++++ Entries supplied ++++

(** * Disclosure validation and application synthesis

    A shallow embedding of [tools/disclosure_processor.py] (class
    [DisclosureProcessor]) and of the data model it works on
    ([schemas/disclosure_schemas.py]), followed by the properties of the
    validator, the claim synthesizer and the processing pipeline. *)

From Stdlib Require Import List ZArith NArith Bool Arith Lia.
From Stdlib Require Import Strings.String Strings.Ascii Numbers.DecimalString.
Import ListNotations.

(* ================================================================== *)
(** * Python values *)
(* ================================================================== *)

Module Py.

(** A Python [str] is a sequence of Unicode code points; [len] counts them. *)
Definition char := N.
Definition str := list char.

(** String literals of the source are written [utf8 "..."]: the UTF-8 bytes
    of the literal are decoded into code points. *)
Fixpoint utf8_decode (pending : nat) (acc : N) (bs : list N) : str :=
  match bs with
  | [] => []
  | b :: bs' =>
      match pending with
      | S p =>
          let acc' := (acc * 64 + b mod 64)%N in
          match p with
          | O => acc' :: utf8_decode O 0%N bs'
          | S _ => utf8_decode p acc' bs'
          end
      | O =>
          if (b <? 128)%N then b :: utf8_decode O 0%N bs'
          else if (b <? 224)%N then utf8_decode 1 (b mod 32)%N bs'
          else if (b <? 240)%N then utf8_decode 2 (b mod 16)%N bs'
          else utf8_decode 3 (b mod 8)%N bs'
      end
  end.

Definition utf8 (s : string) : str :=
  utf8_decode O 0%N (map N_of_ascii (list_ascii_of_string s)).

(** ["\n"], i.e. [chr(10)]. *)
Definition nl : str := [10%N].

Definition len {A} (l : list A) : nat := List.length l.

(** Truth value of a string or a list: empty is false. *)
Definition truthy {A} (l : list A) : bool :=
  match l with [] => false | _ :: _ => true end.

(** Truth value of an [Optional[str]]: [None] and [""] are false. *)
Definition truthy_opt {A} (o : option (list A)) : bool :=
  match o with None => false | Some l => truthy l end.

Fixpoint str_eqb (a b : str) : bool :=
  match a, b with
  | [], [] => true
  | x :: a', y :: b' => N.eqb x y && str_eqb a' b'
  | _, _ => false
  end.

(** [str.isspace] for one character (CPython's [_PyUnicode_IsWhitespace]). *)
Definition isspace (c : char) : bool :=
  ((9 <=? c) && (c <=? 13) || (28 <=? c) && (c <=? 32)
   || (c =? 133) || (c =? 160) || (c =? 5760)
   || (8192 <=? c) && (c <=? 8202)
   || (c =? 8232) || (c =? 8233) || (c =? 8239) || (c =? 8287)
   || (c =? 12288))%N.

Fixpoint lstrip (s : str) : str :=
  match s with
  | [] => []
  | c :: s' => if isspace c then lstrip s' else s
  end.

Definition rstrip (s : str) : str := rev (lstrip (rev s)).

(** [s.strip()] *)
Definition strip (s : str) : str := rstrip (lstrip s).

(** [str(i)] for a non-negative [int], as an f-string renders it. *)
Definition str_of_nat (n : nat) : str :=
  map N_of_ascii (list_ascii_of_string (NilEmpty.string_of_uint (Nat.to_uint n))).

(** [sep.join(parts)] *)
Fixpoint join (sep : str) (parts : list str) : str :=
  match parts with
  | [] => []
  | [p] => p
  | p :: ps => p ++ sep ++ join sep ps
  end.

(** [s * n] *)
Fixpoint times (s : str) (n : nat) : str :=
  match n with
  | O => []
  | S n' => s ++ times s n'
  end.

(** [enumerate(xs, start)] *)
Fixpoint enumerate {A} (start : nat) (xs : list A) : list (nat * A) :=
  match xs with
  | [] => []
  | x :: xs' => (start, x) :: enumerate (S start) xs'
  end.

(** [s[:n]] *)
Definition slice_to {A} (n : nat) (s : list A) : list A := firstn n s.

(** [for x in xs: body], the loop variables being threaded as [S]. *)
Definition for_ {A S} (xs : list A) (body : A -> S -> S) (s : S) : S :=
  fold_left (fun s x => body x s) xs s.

++++

- [Requirement]: For the string "times", show each line of the entries above where it occurs.

- [Output below]:
Fixpoint times (s : str) (n : nat) : str :=
  | S n' => s ++ times s n'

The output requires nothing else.